__Required work__
Find the line containing "EmptyString => None" in the records below. Copy exactly that line and each one after it, ending at the line containing "if PyStr.is_empty raw then Returns []", and nothing more.

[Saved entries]

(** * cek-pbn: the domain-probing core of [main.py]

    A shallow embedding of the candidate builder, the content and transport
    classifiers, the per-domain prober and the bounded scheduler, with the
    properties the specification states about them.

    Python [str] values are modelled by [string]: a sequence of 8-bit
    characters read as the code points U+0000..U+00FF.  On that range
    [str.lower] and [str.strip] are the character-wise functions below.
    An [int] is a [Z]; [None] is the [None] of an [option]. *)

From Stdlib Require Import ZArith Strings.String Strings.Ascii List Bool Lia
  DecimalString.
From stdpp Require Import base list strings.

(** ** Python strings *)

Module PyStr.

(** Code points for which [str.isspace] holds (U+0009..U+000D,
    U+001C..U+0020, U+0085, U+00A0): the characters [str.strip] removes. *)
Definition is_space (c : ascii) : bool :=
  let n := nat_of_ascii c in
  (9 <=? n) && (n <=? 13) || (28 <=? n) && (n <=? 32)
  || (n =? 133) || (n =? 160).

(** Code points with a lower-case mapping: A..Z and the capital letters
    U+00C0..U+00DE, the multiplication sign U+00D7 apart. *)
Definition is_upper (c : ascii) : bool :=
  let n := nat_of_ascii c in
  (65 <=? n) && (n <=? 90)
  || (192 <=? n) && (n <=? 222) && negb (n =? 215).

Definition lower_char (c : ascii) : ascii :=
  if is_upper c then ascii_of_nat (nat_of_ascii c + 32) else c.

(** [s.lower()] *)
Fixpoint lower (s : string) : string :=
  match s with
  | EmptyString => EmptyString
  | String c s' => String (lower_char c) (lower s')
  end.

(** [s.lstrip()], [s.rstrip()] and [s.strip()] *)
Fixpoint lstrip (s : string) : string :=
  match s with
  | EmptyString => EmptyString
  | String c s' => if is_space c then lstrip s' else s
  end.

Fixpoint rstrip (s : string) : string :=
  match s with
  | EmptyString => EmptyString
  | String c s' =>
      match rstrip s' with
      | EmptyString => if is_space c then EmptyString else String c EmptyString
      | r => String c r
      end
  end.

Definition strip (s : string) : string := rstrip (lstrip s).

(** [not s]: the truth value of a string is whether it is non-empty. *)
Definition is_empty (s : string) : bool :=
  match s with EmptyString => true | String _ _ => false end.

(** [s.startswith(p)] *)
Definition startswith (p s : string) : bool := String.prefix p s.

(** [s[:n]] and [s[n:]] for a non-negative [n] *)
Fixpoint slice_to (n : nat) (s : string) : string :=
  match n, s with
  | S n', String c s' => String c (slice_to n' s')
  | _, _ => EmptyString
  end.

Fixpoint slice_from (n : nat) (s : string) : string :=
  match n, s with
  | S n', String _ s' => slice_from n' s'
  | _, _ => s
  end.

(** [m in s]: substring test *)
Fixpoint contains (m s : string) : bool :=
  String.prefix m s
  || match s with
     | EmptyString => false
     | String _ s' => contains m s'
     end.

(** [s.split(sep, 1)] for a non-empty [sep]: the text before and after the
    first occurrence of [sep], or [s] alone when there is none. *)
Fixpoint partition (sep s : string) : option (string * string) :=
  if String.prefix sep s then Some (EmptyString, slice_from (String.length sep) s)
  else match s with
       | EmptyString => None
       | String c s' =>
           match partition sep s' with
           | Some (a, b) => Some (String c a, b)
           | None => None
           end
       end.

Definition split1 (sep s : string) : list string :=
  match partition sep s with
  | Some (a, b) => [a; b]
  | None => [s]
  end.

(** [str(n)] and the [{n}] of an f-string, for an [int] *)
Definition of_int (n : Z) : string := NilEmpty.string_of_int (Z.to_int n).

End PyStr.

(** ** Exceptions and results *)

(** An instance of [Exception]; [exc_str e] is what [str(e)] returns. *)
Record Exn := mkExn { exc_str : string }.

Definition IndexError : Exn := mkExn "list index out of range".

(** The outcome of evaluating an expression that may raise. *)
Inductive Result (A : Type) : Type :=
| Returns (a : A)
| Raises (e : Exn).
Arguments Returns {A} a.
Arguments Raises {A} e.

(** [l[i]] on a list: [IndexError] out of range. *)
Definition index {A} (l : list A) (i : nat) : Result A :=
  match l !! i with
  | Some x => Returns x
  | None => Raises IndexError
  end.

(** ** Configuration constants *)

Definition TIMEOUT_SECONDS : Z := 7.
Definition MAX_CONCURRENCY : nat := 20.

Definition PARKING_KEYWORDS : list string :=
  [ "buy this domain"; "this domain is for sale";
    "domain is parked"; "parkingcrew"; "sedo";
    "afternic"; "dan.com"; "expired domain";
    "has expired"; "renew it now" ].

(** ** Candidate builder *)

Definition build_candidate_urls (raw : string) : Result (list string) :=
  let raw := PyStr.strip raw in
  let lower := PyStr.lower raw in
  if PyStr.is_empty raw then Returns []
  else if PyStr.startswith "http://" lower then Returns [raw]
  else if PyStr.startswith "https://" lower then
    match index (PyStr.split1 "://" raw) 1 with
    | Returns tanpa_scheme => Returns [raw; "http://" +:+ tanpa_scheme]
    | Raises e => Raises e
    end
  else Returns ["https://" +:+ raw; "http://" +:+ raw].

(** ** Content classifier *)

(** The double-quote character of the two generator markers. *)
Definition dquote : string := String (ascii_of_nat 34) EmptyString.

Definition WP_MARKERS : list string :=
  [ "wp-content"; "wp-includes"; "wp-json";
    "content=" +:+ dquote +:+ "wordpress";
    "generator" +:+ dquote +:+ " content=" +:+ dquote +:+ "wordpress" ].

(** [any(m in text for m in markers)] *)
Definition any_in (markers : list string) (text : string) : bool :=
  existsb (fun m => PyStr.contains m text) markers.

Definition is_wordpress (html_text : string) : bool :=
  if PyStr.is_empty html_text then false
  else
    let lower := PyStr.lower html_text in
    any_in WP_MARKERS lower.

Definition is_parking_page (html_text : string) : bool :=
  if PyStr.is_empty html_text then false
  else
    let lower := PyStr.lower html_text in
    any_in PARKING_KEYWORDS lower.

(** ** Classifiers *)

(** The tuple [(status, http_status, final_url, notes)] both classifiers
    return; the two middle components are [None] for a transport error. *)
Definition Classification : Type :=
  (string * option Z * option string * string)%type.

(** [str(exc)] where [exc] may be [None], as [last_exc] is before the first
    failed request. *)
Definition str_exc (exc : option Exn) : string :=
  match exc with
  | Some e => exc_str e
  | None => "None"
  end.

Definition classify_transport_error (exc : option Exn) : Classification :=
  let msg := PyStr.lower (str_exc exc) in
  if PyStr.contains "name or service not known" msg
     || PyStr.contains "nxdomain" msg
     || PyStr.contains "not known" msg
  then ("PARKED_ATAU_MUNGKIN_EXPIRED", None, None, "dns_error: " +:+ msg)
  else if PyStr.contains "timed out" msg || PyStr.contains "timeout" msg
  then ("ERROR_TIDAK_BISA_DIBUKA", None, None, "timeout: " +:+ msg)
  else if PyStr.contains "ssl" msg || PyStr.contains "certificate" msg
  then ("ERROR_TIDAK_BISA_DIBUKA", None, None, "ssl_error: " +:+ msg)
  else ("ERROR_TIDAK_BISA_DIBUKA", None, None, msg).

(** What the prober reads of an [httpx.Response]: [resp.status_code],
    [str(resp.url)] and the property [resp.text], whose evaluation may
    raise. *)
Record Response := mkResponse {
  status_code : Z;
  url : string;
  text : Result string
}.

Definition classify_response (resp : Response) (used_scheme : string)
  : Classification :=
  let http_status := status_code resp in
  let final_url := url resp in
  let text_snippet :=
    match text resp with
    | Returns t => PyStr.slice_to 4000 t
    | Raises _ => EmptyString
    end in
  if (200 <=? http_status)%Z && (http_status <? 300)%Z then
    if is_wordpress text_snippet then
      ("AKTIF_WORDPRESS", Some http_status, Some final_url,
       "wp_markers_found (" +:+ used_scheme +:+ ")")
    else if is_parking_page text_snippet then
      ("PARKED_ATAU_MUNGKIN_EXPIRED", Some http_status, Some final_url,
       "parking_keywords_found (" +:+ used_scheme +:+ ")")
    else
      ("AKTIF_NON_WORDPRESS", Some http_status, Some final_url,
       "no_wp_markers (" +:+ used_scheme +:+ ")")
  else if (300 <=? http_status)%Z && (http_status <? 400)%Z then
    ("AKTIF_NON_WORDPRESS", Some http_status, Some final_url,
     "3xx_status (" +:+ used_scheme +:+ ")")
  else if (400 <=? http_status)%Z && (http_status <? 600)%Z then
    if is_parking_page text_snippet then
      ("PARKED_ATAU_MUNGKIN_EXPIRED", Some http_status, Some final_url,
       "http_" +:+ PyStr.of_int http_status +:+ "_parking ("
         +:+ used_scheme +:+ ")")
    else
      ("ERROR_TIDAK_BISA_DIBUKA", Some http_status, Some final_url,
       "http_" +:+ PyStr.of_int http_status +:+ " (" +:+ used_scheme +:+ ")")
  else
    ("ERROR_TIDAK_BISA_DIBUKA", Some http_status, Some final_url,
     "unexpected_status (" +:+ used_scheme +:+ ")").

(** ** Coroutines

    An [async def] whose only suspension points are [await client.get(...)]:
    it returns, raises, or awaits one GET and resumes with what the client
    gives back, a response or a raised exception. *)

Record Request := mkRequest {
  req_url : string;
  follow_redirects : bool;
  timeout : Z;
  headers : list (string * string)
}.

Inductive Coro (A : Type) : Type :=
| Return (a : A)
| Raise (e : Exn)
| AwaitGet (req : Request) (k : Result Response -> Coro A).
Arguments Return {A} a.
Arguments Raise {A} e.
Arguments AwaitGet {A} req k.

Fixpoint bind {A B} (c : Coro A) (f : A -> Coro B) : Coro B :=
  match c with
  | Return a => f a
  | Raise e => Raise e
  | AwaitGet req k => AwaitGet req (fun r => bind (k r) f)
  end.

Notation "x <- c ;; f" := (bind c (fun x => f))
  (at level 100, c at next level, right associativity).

__Reply to the task__
       | EmptyString => None
       | String c s' =>
           match partition sep s' with
           | Some (a, b) => Some (String c a, b)
           | None => None
           end
       end.

Definition split1 (sep s : string) : list string :=
  match partition sep s with
  | Some (a, b) => [a; b]
  | None => [s]
  end.

(** [str(n)] and the [{n}] of an f-string, for an [int] *)
Definition of_int (n : Z) : string := NilEmpty.string_of_int (Z.to_int n).

End PyStr.

(** ** Exceptions and results *)

(** An instance of [Exception]; [exc_str e] is what [str(e)] returns. *)
Record Exn := mkExn { exc_str : string }.

Definition IndexError : Exn := mkExn "list index out of range".

(** The outcome of evaluating an expression that may raise. *)
Inductive Result (A : Type) : Type :=
| Returns (a : A)
| Raises (e : Exn).
Arguments Returns {A} a.
Arguments Raises {A} e.

(** [l[i]] on a list: [IndexError] out of range. *)
Definition index {A} (l : list A) (i : nat) : Result A :=
  match l !! i with
  | Some x => Returns x
  | None => Raises IndexError
  end.

(** ** Configuration constants *)

Definition TIMEOUT_SECONDS : Z := 7.
Definition MAX_CONCURRENCY : nat := 20.

Definition PARKING_KEYWORDS : list string :=
  [ "buy this domain"; "this domain is for sale";
    "domain is parked"; "parkingcrew"; "sedo";
    "afternic"; "dan.com"; "expired domain";
    "has expired"; "renew it now" ].

(** ** Candidate builder *)

Definition build_candidate_urls (raw : string) : Result (list string) :=
  let raw := PyStr.strip raw in
  let lower := PyStr.lower raw in
  if PyStr.is_empty raw then Returns []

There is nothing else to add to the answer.